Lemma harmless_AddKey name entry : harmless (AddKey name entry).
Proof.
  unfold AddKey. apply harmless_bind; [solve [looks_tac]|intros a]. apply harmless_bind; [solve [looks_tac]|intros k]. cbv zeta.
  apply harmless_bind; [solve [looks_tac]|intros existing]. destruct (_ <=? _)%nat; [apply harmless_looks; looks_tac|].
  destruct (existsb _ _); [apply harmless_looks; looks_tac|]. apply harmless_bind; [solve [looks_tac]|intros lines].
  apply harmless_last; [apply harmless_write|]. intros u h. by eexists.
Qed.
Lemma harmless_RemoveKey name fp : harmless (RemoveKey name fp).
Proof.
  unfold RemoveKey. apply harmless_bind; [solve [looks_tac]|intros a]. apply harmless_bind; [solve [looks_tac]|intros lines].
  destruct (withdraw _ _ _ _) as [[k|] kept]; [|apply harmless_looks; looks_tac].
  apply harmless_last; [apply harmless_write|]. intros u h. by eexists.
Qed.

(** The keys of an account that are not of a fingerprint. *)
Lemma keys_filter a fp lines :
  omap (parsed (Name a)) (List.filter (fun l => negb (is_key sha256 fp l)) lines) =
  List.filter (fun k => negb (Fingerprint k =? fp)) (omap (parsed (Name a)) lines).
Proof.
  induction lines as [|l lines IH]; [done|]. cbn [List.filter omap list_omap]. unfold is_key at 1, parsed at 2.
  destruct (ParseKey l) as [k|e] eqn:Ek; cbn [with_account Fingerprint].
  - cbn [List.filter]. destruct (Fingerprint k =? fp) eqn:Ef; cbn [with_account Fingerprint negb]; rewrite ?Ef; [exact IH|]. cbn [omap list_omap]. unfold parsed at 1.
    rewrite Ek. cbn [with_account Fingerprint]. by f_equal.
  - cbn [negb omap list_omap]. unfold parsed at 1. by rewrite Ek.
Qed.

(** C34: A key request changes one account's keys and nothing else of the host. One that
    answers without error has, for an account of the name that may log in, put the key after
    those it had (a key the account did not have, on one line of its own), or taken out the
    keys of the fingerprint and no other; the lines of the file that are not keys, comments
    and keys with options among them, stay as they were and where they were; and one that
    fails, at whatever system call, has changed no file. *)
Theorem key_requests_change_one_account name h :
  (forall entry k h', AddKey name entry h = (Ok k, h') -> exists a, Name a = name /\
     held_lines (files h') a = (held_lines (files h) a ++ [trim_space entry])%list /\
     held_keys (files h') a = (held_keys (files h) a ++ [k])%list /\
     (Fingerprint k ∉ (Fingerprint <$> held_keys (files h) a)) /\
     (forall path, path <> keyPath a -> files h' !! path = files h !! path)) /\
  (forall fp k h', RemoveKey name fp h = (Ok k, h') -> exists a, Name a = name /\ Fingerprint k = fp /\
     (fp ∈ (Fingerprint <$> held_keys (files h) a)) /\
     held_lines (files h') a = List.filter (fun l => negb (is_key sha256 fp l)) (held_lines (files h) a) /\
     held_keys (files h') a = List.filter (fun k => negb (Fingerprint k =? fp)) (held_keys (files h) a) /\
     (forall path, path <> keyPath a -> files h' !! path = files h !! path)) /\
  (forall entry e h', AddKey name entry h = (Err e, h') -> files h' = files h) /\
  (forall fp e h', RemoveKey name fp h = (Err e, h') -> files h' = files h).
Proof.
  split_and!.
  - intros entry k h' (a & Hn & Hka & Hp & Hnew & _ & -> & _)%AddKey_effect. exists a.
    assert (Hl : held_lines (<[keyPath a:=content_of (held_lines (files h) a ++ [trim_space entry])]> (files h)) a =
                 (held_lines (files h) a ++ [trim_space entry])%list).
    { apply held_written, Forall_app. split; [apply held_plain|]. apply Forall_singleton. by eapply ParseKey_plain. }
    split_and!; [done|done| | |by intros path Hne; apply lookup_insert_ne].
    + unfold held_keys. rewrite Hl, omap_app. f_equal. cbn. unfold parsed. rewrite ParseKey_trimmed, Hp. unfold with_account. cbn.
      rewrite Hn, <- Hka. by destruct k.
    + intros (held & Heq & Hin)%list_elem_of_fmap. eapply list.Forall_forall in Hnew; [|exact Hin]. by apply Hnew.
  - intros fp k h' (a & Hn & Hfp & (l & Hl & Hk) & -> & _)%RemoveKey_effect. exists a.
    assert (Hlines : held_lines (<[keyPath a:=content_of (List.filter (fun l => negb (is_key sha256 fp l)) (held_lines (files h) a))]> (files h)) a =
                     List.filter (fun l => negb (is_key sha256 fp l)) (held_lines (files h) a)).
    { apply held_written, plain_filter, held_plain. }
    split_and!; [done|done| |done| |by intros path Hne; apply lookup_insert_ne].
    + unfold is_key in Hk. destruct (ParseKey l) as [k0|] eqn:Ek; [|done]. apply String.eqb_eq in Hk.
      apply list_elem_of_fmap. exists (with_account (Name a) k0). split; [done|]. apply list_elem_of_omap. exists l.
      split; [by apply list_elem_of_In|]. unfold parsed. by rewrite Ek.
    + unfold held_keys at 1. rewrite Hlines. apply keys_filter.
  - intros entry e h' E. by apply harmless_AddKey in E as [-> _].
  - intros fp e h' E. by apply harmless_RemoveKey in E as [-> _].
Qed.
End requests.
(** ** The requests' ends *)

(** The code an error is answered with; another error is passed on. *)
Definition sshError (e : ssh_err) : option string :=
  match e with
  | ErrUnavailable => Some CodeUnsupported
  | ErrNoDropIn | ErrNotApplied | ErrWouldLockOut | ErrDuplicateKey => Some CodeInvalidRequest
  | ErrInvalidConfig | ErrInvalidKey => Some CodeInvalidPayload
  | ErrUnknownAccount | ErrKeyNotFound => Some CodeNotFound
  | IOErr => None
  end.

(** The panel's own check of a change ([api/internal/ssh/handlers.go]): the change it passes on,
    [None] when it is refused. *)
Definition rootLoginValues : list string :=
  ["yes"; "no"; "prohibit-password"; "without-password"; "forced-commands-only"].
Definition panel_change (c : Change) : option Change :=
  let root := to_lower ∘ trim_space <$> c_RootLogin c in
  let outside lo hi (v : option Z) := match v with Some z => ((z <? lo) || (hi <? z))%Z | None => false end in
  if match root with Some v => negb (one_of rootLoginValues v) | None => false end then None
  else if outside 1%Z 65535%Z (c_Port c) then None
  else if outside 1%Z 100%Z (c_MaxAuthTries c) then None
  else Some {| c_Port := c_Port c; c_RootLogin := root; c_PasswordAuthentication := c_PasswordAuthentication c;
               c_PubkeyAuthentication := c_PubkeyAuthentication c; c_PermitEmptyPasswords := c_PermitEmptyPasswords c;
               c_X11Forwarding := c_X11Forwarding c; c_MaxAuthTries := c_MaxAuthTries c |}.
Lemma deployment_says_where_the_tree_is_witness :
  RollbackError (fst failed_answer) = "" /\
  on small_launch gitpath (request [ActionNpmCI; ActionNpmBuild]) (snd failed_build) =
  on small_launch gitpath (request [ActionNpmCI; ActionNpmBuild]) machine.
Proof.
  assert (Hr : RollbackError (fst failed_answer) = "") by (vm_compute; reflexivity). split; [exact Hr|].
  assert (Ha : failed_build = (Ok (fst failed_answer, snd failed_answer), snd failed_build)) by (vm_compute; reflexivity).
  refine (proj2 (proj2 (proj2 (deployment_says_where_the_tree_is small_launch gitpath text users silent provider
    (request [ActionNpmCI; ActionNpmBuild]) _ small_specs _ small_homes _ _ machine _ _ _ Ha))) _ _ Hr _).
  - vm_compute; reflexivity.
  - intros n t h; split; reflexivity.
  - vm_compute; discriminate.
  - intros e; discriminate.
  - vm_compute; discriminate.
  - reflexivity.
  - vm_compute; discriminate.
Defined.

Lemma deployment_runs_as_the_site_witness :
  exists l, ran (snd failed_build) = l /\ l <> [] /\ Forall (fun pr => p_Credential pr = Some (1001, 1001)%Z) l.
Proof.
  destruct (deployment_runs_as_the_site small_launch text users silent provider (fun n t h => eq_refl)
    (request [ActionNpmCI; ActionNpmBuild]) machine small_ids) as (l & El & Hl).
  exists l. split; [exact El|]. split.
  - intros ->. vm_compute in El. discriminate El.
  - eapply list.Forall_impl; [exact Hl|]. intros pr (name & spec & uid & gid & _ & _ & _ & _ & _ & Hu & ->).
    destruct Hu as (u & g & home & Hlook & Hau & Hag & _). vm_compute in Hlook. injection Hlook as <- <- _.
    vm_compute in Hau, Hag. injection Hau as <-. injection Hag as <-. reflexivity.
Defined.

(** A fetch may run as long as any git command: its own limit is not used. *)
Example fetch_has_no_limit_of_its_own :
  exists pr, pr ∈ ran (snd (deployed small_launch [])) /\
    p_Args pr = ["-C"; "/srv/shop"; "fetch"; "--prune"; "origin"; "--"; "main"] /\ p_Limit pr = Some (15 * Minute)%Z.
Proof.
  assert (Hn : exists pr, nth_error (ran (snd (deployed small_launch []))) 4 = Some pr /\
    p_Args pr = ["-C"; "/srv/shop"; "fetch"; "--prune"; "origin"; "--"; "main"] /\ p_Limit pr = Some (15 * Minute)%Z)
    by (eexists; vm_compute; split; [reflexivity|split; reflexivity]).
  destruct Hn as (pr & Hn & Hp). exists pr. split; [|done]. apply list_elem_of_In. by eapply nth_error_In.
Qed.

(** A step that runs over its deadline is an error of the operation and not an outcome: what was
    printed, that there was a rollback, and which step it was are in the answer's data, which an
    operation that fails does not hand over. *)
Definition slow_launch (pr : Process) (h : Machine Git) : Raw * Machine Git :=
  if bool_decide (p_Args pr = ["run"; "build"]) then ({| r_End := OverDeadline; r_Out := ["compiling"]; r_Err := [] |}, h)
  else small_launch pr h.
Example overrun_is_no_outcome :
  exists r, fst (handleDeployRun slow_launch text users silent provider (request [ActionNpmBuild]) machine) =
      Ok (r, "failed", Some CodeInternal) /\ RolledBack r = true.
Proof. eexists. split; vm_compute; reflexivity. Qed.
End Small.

* * *

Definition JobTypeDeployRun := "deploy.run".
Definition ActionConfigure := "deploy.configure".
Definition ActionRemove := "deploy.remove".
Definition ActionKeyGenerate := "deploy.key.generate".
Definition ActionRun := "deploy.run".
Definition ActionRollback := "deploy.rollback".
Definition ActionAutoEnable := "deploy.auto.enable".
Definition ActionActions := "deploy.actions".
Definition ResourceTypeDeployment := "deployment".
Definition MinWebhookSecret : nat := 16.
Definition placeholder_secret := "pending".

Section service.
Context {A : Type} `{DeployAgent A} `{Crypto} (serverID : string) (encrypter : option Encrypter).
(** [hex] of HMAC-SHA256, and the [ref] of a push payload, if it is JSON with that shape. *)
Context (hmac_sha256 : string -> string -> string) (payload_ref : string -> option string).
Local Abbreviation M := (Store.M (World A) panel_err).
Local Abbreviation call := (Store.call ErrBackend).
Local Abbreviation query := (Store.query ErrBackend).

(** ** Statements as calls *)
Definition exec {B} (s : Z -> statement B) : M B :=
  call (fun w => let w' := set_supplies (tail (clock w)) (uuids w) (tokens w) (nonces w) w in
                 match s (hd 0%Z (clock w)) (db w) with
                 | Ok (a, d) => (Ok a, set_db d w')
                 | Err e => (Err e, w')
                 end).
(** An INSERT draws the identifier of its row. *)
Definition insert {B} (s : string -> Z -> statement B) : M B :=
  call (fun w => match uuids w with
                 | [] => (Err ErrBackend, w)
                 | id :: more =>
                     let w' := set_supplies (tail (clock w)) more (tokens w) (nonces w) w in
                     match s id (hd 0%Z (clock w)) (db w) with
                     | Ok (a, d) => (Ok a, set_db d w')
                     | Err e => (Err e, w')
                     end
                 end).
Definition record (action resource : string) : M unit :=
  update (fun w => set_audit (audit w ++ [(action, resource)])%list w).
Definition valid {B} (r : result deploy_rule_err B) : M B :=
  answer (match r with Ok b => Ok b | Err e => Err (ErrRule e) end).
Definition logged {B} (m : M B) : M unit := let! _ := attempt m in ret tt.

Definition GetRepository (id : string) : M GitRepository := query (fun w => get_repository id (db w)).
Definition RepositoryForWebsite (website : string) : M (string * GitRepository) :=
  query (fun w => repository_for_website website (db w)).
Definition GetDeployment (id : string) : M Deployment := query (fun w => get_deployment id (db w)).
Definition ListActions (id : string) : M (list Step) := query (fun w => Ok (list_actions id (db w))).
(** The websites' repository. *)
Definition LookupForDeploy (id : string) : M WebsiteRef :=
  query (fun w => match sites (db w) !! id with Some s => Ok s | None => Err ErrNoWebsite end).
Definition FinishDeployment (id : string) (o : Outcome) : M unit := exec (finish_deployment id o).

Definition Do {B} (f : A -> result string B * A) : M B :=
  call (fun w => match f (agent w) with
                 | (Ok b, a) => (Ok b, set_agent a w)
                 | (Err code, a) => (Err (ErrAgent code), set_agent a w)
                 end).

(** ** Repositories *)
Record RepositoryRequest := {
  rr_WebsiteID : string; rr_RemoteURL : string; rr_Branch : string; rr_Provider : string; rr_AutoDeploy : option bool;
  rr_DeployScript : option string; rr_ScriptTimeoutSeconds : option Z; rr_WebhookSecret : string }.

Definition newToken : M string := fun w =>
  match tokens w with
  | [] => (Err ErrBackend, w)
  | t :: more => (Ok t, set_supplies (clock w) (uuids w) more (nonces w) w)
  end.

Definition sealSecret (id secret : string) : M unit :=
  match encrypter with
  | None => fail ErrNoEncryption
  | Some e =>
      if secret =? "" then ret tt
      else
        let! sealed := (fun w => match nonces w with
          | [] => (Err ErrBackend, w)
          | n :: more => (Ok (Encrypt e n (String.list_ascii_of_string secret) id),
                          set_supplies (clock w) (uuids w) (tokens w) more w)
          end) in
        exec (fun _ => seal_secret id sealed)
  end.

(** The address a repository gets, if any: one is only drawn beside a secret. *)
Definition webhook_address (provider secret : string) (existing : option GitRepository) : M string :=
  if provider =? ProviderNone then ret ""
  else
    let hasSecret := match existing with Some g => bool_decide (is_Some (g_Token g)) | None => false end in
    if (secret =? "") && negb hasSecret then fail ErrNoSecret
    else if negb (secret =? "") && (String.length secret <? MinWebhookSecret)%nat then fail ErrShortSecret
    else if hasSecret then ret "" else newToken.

[TASK DIRECTIONS]: There is a run of lines above from the one with "Lemma harmless_AddKey name" to the one with "destruct (withdraw _"; print exactly that run, both ends included, and nothing else.

[SOLUTION TO THE PROBLEM]:
Lemma harmless_AddKey name entry : harmless (AddKey name entry).
Proof.
  unfold AddKey. apply harmless_bind; [solve [looks_tac]|intros a]. apply harmless_bind; [solve [looks_tac]|intros k]. cbv zeta.
  apply harmless_bind; [solve [looks_tac]|intros existing]. destruct (_ <=? _)%nat; [apply harmless_looks; looks_tac|].
  destruct (existsb _ _); [apply harmless_looks; looks_tac|]. apply harmless_bind; [solve [looks_tac]|intros lines].
  apply harmless_last; [apply harmless_write|]. intros u h. by eexists.
Qed.
Lemma harmless_RemoveKey name fp : harmless (RemoveKey name fp).
Proof.
  unfold RemoveKey. apply harmless_bind; [solve [looks_tac]|intros a]. apply harmless_bind; [solve [looks_tac]|intros lines].
  destruct (withdraw _ _ _ _) as [[k|] kept]; [|apply harmless_looks; looks_tac].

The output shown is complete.